Based on the mean of two measurements of SAL with a 6-month interval, all enrolled patients were stratified into four equal-sized groups for statistical analysis.
All blood samples were drawn from the arterial end of the vascular access immediately before initiating the midweek HD session and were then centrifuged and stored at −80°C until analysis. The biochemical parameters which might influence the mortality of MHD patients were examined using an automatic chemistry analyzer, including hemoglobin, albumin, creatinine, ferritin, calcium, phosphate, intact parathyroid hormone (iPTH), and cholesterol. Serum high-sensitivity C-reactive protein (hsCRP) concentrations were measured by immunonephelometry (Nanopia CRP; Daiichi Inc., Tokyo, Japan), with a detection limit of 0.15 mg/L. The normalized protein catabolic rate was calculated using validated equations and normalized to actual body weight.11 The dialysis clearance of urea was expressed as Kt/V urea as described by Daugirdas et al.10 Serum calcium levels were corrected using the serum albumin levels and the following formula: corrected calcium (mg/dL) = serum calcium (mg/dL) +0.8× (4.0 − serum albumin [g/dL]).
All patients were followed up for at least 1 year after the initial assessment. All deaths during the follow-up period were reviewed. Physicians who were not involved in this study assigned the underlying causes of death. The outcomes were categorized as cardiovascular-related death, infection-related death, or other-cause death. Cardiovascular death was defined as an event of arrhythmia, acute or subacute ischemic heart disease, congestive heart failure, intracerebral hemorrhage, occlusion of cerebral arteries, or sudden death. For patients who died in the hospital, cardiovascular events or infections that occurred during the follow-up were obtained from the discharge diagnosis and death certificates in the charts. For patients who died outside the hospital, family members were interviewed by telephone to ascertain the circumstances. All other patients were classified as transferred to long-term peritoneal dialysis, recipient of renal transplant, or transferred to another facility while remaining on MHD.

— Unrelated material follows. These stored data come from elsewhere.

(** C32: whenever an operation of the token repositories succeeds, the token
    it returns is the one its row decodes to afterwards: a new access or refresh
    token, and a stored one that is revoked, marked as used, or consumed. *)
Theorem tokens_stored :
  (∀ session s ttl, creates (AccessTokenRepository.add (R := R) session s ttl)) ∧
  updates (AccessTokenRepository.revoke (R := R)) ∧
  updates (AccessTokenRepository.mark_used (R := R)) ∧
  (∀ session a s, creates (RefreshTokenRepository.add (R := R) session a s)) ∧
  (∀ n, updates (λ r, RefreshTokenRepository.consume (R := R) r n)) ∧
  updates (RefreshTokenRepository.revoke (R := R)).
Proof.
  split_and!; [apply access_add_creates | apply access_revoke_updates
    | apply access_mark_used_updates | apply refresh_add_creates
    | apply refresh_consume_updates | apply refresh_revoke_updates].
Qed.

(** Whenever an operation of the session repository succeeds, the session
    it returns is the one its row decodes to afterwards; for a new session,
    when its scope is a well-formed set of tokens. *)
Theorem sessions_stored :
  (∀ client user us scope, scope_ok scope →
     creates (SessionRepository.add (R := R) client user us scope)) ∧
  updates (SessionRepository.finish (R := R)) ∧
  (∀ ua, updates (λ s, SessionRepository.record_user_agent (R := R) s ua)) ∧
  (∀ n, updates (λ s, SessionRepository.set_human_name (R := R) s n)).
Proof.
  split_and!; [apply session_add_creates | apply session_finish_updates
    | apply session_user_agent_updates | apply session_name_updates].
Qed.

(** Whenever an operation of the repositories of authorization grants and
    device code grants succeeds, the grant it returns is the one its row decodes to
    afterwards; for a new grant, when its scope is well-formed and not empty,
    and for an authorization grant also when its redirect URI is a
    serialized URL, the method of its code challenge is known and its response
    mode is not an unknown mode with the name of a known one. *)
Theorem grants_stored :
  (∀ c uri sc code st n rm it lh lo rp,
     scope_ok sc → sc ≠ [] → url_parse uri = Some uri → known_method code → proper_mode rm →
     creates (AuthorizationGrantRepository.add (R := R) c uri sc code st n rm it lh lo rp)) ∧
  (∀ b, updates (λ g, AuthorizationGrantRepository.fulfill (R := R) b g)) ∧
  (∀ s, updates (λ g, AuthorizationGrantRepository.exchange (R := R) g s)) ∧
  (∀ p, scope_ok (DeviceCodeGrantRepository.p_scope p) →
     DeviceCodeGrantRepository.p_scope p ≠ [] →
     creates (DeviceCodeGrantRepository.add (R := R) p)) ∧
  (∀ b l, updates (λ g, DeviceCodeGrantRepository.fulfill (R := R) g b l)) ∧
  (∀ b, updates (λ g, DeviceCodeGrantRepository.reject (R := R) g b)) ∧
  (∀ s, updates (λ g, DeviceCodeGrantRepository.exchange (R := R) g s)).
Proof.
  split_and!; [intros; by apply grant_add_creates | apply grant_fulfill_updates
    | apply grant_exchange_updates | intros; by apply device_add_creates
    | apply device_fulfill_updates | apply device_reject_updates
    | apply device_exchange_updates].
Qed.

(** What is stored is read back, as long as the database answers: by its
    identifier, and by the text of a token, by an authorization code, by a device
    code and by a user code. *)
Theorem stored_read_back w :
  w_driver_faults w = [] → integrity (w_txn w) →
  (∀ a, stored a (w_txn w) →
     AccessTokenRepository.lookup (AccessToken.id a) w = (Ok (Some a), w) ∧
     AccessTokenRepository.find_by_token (AccessToken.access_token a) w = (Ok (Some a), w)) ∧
  (∀ r, stored r (w_txn w) →
     RefreshTokenRepository.lookup (RefreshToken.id r) w = (Ok (Some r), w) ∧
     RefreshTokenRepository.find_by_token (RefreshToken.refresh_token r) w
       = (Ok (Some r), w)) ∧
  (∀ s, stored s (w_txn w) → SessionRepository.lookup (Session.id s) w = (Ok (Some s), w)) ∧
  (∀ g, stored g (w_txn w) →
     AuthorizationGrantRepository.lookup (AuthorizationGrant.id g) w = (Ok (Some g), w) ∧
     ∀ code, AuthorizationGrant.code g = Some code →
       AuthorizationGrantRepository.find_by_code (AuthorizationCode.code code) w
         = (Ok (Some g), w)) ∧
  (∀ g, stored g (w_txn w) →
     DeviceCodeGrantRepository.lookup (DeviceCodeGrant.id g) w = (Ok (Some g), w) ∧
     DeviceCodeGrantRepository.find_by_device_code (DeviceCodeGrant.device_code g) w
       = (Ok (Some g), w) ∧
     DeviceCodeGrantRepository.find_by_user_code (DeviceCodeGrant.user_code g) w
       = (Ok (Some g), w)).
Proof.
  intros Hw Hint. split_and!.
  - intros a Ha. by apply access_reads_back.
  - intros r Hr. by apply refresh_reads_back.
  - intros s Hs. exact (lookup_stored w s Hw Hs).
  - intros g Hg. by apply grant_reads_back.
  - intros g Hg. by apply device_reads_back.
Qed.

(** An authorization grant whose code challenge has an unknown method is
    stored like any other, but it cannot be read back: looking it up is an
    inconsistency of the database. *)
Theorem unknown_method_unreadable c uri sc code m ch st n rm it lh lo rp w g w' :
  AuthorizationGrantRepository.add c uri sc (Some (AuthorizationCode.mk code
    (Some (mkPkce (UnknownMethod m) ch)))) st n rm it lh lo rp w = (Ok g, w') →
  m ≠ "plain" → m ≠ "S256" → scope_ok sc → sc ≠ [] →
  ∀ w2, w_driver_faults w2 = [] → w_txn w2 = w_txn w' →
    AuthorizationGrantRepository.lookup (AuthorizationGrant.id g) w2 =
    (Err (Inconsistency (on "oauth2_authorization_grants" (Some "code_challenge_method")
            (Some (AuthorizationGrant.id g)))), w2).
Proof.
  intros (id & t & -> & Ht & _)%grant_add_inv H1 H2 Hsc Hne w2 Hw Hw2.
  unfold AuthorizationGrantRepository.lookup, bind. rewrite select_answers by done.
  rewrite Hw2, Ht. simpl. rewrite lookup_insert_eq, decode_row_run.
  unfold AuthorizationGrantRepository.try_from. simpl. rewrite Scope_reads_back by done. simpl.
  unfold AuthorizationGrantRepository.pkce_of. simpl. by rewrite !decide_False by done.
Qed.
End Claims.

(** ** Witnesses *)

Section Witnesses.
Import Scenario.

(** A session of the client, an access token and a refresh token of it, and the
    access token revoked, in the transaction of a request. *)
Definition some_client : Client.t :=
  match ClientRepository.try_from client with
  | Ok c => c
  | Err _ => Client.mk 0 "" None None None [] [] None None None None None None None None None
               None None false
  end.
Definition session_run :=
  SessionRepository.add some_client None None [scope_text] (world db 0 0).
Definition some_session : Session.t :=
  match session_run.1 with
  | Ok s => s
  | Err _ => Session.mk 0 SessionState.Valid 0 None None 0 [] None None None None
  end.
Definition token_run := AccessTokenRepository.add some_session "token" None session_run.2.
Definition some_token : AccessToken.t :=
  match token_run.1 with
  | Ok a => a
  | Err _ => AccessToken.mk 0 AccessTokenState.Valid 0 "" 0 None None
  end.
Definition revoke_run := AccessTokenRepository.revoke some_token token_run.2.
Definition revoked_token : AccessToken.t :=
  match revoke_run.1 with Ok a => a | Err _ => some_token end.

Lemma tokens_stored_witness :
  stored some_token (w_txn token_run.2) ∧ stored revoked_token (w_txn revoke_run.2).
Proof.
  destruct (tokens_stored (R := Z)) as (Hadd & Hrevoke & _).
  assert (stored some_token (w_txn token_run.2)) as Hs.
  { apply (Hadd some_session "token" None session_run.2).
    unfold token_run. apply fst_run. vm_compute. reflexivity. }
  split; [exact Hs|]. apply (Hrevoke token_run.2 some_token revoked_token revoke_run.2 Hs).
  unfold revoke_run. apply fst_run. vm_compute. reflexivity.
Defined.

Lemma sessions_stored_witness : stored some_session (w_txn session_run.2).
Proof.
  destruct (sessions_stored (R := Z)) as (Hadd & _).
  apply (Hadd some_client None None [scope_text]) with (w := world db 0 0).
  - split; repeat constructor; done.
  - unfold session_run. apply fst_run. vm_compute. reflexivity.
Defined.

Definition grant_run (m : PkceCodeChallengeMethod) :=
  AuthorizationGrantRepository.add some_client "https://app.example.com/" [scope_text]
    (Some (AuthorizationCode.mk "other" (Some (mkPkce m verifier)))) None None Query false
    None None ∅ (world db 0 0).
Definition some_grant (m : PkceCodeChallengeMethod) : AuthorizationGrant.t :=
  match (grant_run m).1 with
  | Ok g => g
  | Err _ => AuthorizationGrant.mk 0 AuthorizationGrantStage.Pending None 0 "" [] None None
               Query false 0 None None ∅
  end.

Lemma grants_stored_witness : stored (some_grant S256) (w_txn (grant_run S256).2).
Proof.
  destruct (grants_stored (R := Z)) as (Hadd & _).
  apply (Hadd some_client "https://app.example.com/" [scope_text]
    (Some (AuthorizationCode.mk "other" (Some (mkPkce S256 verifier)))) None None Query false
    None None ∅) with (w := world db 0 0).
  - split; repeat constructor; done.
  - done.
  - reflexivity.
  - intros p [= <-]. by right.
  - reflexivity.
  - unfold grant_run. apply fst_run. vm_compute. reflexivity.
Defined.

Lemma unknown_method_unreadable_witness :
  (AuthorizationGrantRepository.lookup (AuthorizationGrant.id (some_grant (UnknownMethod "S512")))
     (grant_run (UnknownMethod "S512")).2).1 =
  Err (Inconsistency (on "oauth2_authorization_grants" (Some "code_challenge_method")
         (Some (AuthorizationGrant.id (some_grant (UnknownMethod "S512")))))).
Proof.
  rewrite (unknown_method_unreadable some_client "https://app.example.com/" [scope_text]
    "other" "S512" verifier None None Query false None None ∅ (world db 0 0)
    (some_grant (UnknownMethod "S512")) (grant_run (UnknownMethod "S512")).2); [done|..].
  - unfold grant_run. apply fst_run. vm_compute. reflexivity.
  - done.
  - done.
  - split; repeat constructor; done.
  - done.
  - vm_compute. reflexivity.
  - reflexivity.
Defined.

Lemma stored_read_back_witness : ∃ g,
  AuthorizationGrantRepository.find_by_code "code" (world db 0 0) = (Ok (Some g), world db 0 0).
Proof.
  destruct (AuthorizationGrantRepository.try_from grant) as [g|] eqn:Hg;
    [|vm_compute in Hg; discriminate Hg].
  exists g. destruct (stored_read_back (world db 0 0)) as (_ & _ & _ & H & _).
  - reflexivity.
  - apply integrity_db.
  - destruct (AuthorizationGrant.code g) as [code|] eqn:Hc;
      [|vm_compute in Hg; injection Hg as <-; discriminate Hc].
    assert (AuthorizationCode.code code = "code") as <-
      by (vm_compute in Hg; injection Hg as <-; injection Hc as <-; reflexivity).
    apply (H g); [|exact Hc]. exists grant. split; [|exact Hg].
    vm_compute in Hg. injection Hg as <-. reflexivity.
Defined.
End Witnesses.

The Kolmogorov–Smirnov test was used to determine the distribution of the continuous variables. Unless otherwise stated, continuous variables were expressed as means ± standard deviations or medians (minimum, maximum), and categorical variables were expressed as numbers and percentages. Comparisons of the four study groups were analyzed with trend tests. The following variables had nonnormal distributions and were subjected to logarithmic transformation before analysis: SAL, iPTH, ferritin, and hsCRP.
In this study, a linear regression model was used to identify factors associated with SAL. All potential variables (P<0.05) from a simple linear regression analysis were entered into a multiple linear regression model using backward stepwise procedures. The Cox proportional hazard model was used to measure all potential variables and determine their significance in prediction of mortality. The hazard ratios (HRs) and 95% confidence intervals (CIs) for death were obtained by this model. All potential variables (P<0.05) from a univariate Cox analysis were entered into a multivariate Cox model using forward stepwise procedures. In addition, Kaplan–Meier survival analysis was performed to compare the survival rates of the different groups.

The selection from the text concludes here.